Collected data entries
::::

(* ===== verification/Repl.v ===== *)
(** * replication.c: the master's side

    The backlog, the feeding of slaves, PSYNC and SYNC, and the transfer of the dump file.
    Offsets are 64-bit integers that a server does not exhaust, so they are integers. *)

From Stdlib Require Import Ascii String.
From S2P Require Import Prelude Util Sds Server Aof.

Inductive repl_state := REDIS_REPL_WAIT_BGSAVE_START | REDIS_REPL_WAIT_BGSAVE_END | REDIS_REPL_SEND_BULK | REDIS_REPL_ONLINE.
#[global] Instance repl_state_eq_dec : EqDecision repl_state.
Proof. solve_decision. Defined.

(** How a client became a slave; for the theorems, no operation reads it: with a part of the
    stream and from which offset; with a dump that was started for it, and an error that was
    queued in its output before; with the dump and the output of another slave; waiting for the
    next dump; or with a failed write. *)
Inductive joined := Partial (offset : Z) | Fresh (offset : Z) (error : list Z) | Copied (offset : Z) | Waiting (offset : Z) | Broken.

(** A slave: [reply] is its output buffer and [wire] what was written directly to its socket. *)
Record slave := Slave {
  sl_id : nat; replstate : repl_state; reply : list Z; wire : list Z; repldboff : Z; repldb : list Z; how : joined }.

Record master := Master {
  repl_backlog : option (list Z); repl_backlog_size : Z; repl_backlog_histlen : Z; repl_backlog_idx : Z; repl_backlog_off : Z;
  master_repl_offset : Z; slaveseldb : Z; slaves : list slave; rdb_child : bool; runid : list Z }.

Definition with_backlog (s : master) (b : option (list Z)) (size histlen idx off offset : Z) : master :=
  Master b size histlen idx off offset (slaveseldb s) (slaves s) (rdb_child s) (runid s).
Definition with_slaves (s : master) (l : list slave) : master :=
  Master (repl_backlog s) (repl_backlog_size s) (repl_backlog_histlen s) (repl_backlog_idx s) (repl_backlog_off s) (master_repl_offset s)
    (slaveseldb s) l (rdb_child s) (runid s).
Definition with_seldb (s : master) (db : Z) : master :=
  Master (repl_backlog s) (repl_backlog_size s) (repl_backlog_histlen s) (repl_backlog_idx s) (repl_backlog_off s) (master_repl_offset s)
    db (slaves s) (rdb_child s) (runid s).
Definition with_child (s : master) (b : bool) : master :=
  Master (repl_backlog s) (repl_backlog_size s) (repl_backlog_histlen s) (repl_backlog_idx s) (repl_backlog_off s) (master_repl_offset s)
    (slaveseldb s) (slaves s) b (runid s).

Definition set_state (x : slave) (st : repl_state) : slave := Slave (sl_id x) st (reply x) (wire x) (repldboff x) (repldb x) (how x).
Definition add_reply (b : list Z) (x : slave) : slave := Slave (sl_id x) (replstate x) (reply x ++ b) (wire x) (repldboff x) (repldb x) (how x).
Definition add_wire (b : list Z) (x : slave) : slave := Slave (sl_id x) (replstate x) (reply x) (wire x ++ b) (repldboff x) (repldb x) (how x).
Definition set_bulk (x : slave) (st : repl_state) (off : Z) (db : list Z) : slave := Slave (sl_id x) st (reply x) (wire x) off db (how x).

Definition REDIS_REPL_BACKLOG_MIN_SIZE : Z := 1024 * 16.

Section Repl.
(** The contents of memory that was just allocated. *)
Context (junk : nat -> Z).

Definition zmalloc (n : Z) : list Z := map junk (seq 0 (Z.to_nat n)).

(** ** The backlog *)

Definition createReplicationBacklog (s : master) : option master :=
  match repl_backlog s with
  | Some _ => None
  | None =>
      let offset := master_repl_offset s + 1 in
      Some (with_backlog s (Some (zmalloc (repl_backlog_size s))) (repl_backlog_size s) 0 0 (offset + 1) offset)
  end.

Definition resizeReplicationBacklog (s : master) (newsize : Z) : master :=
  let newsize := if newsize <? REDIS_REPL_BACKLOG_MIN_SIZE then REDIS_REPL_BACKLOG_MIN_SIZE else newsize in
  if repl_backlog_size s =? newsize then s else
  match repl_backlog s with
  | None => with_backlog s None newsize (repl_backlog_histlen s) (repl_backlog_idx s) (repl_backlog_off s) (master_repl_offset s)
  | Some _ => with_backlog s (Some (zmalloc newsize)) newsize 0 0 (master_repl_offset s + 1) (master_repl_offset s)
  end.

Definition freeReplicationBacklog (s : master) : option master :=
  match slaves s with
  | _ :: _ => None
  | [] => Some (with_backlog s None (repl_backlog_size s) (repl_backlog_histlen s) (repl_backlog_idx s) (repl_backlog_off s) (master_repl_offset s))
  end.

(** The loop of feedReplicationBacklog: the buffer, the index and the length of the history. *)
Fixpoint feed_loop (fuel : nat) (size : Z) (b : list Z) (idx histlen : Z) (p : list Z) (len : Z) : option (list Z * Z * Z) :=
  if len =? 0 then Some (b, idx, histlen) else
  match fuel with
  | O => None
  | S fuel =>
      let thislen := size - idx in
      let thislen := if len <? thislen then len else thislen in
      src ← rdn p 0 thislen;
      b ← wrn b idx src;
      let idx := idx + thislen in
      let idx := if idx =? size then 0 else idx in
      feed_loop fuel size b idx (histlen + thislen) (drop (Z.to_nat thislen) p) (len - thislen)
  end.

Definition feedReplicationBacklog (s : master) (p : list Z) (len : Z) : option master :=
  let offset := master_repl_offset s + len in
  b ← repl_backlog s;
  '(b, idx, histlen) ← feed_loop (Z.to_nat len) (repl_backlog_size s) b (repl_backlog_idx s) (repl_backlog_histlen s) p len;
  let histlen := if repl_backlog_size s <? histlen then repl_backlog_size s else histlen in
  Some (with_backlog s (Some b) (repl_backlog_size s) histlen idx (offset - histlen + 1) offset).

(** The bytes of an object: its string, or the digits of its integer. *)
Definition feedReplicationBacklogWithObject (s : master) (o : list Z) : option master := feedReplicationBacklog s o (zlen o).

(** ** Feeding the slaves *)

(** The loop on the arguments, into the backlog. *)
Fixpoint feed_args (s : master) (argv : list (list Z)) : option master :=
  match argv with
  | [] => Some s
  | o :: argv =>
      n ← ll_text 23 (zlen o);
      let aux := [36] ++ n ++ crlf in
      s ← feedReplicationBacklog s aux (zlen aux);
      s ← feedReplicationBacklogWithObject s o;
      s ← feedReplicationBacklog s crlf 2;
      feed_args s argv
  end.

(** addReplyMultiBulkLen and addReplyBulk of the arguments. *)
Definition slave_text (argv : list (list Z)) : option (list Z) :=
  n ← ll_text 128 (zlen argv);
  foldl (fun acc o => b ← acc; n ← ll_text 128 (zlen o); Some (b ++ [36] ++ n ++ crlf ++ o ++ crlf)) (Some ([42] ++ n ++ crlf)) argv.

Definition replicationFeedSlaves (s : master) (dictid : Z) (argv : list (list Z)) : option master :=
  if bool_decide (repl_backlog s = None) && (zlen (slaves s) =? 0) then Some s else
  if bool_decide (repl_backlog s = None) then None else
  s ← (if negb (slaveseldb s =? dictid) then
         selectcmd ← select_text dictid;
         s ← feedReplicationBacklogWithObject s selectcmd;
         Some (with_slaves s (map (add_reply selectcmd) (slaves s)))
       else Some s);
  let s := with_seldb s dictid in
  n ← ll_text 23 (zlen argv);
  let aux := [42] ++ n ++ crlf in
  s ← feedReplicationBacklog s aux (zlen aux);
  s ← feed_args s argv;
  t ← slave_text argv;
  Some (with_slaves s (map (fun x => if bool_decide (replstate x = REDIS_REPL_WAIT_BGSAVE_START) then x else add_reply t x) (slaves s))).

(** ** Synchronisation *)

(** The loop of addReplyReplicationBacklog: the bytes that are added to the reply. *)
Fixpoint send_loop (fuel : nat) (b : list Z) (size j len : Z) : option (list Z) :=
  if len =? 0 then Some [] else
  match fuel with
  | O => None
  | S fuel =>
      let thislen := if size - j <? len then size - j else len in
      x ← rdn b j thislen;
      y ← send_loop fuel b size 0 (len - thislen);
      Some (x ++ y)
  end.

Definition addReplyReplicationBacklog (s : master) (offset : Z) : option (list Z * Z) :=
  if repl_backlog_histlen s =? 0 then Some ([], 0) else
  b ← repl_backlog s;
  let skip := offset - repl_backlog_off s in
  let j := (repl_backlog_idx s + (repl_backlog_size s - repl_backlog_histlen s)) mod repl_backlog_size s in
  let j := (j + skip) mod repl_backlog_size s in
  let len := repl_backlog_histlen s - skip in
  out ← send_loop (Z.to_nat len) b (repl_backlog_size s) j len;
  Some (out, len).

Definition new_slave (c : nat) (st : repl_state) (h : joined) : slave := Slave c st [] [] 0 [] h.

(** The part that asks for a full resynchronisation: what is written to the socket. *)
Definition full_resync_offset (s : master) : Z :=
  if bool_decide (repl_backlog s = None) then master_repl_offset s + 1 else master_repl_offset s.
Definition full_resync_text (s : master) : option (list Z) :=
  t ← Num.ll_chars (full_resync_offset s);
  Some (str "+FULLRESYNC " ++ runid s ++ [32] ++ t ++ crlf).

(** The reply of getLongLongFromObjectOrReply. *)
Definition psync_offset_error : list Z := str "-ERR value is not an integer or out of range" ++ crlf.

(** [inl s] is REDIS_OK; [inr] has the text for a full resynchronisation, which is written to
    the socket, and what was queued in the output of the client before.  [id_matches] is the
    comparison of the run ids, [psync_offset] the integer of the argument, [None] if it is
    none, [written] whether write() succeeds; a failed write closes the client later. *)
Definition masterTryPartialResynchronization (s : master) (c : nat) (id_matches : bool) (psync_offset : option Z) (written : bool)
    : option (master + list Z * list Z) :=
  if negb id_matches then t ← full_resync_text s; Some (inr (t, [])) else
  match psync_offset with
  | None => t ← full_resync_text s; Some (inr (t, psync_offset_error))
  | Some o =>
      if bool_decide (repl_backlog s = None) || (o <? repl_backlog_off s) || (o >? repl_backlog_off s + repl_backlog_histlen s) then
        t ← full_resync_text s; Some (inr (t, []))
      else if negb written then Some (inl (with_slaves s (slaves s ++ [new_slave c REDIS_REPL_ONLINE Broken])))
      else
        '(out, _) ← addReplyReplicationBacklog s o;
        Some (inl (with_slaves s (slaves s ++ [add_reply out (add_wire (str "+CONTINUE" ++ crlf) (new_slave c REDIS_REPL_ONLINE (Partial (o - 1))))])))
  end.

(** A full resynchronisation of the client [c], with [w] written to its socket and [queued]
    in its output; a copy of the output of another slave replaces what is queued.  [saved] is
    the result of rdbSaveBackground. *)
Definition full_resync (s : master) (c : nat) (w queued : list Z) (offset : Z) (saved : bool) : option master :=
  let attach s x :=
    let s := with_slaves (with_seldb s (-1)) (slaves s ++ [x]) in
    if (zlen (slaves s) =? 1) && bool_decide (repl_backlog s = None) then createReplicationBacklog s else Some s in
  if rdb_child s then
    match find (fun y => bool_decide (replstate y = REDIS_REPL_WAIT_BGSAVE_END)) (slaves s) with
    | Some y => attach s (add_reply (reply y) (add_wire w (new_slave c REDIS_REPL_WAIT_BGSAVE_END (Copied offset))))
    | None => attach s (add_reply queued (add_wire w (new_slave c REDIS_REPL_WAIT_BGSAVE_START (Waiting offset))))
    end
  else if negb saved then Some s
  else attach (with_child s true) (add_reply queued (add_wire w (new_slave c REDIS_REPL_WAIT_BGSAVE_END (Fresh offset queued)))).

::::

Work instructions
What are the lines, exactly as written above, from the line with "else if negb written" to the line with "let s := with_slaves", both included? Output only those.

Output for this task
      else if negb written then Some (inl (with_slaves s (slaves s ++ [new_slave c REDIS_REPL_ONLINE Broken])))
      else
        '(out, _) ← addReplyReplicationBacklog s o;
        Some (inl (with_slaves s (slaves s ++ [add_reply out (add_wire (str "+CONTINUE" ++ crlf) (new_slave c REDIS_REPL_ONLINE (Partial (o - 1))))])))
  end.

(** A full resynchronisation of the client [c], with [w] written to its socket and [queued]
    in its output; a copy of the output of another slave replaces what is queued.  [saved] is
    the result of rdbSaveBackground. *)
Definition full_resync (s : master) (c : nat) (w queued : list Z) (offset : Z) (saved : bool) : option master :=
  let attach s x :=
    let s := with_slaves (with_seldb s (-1)) (slaves s ++ [x]) in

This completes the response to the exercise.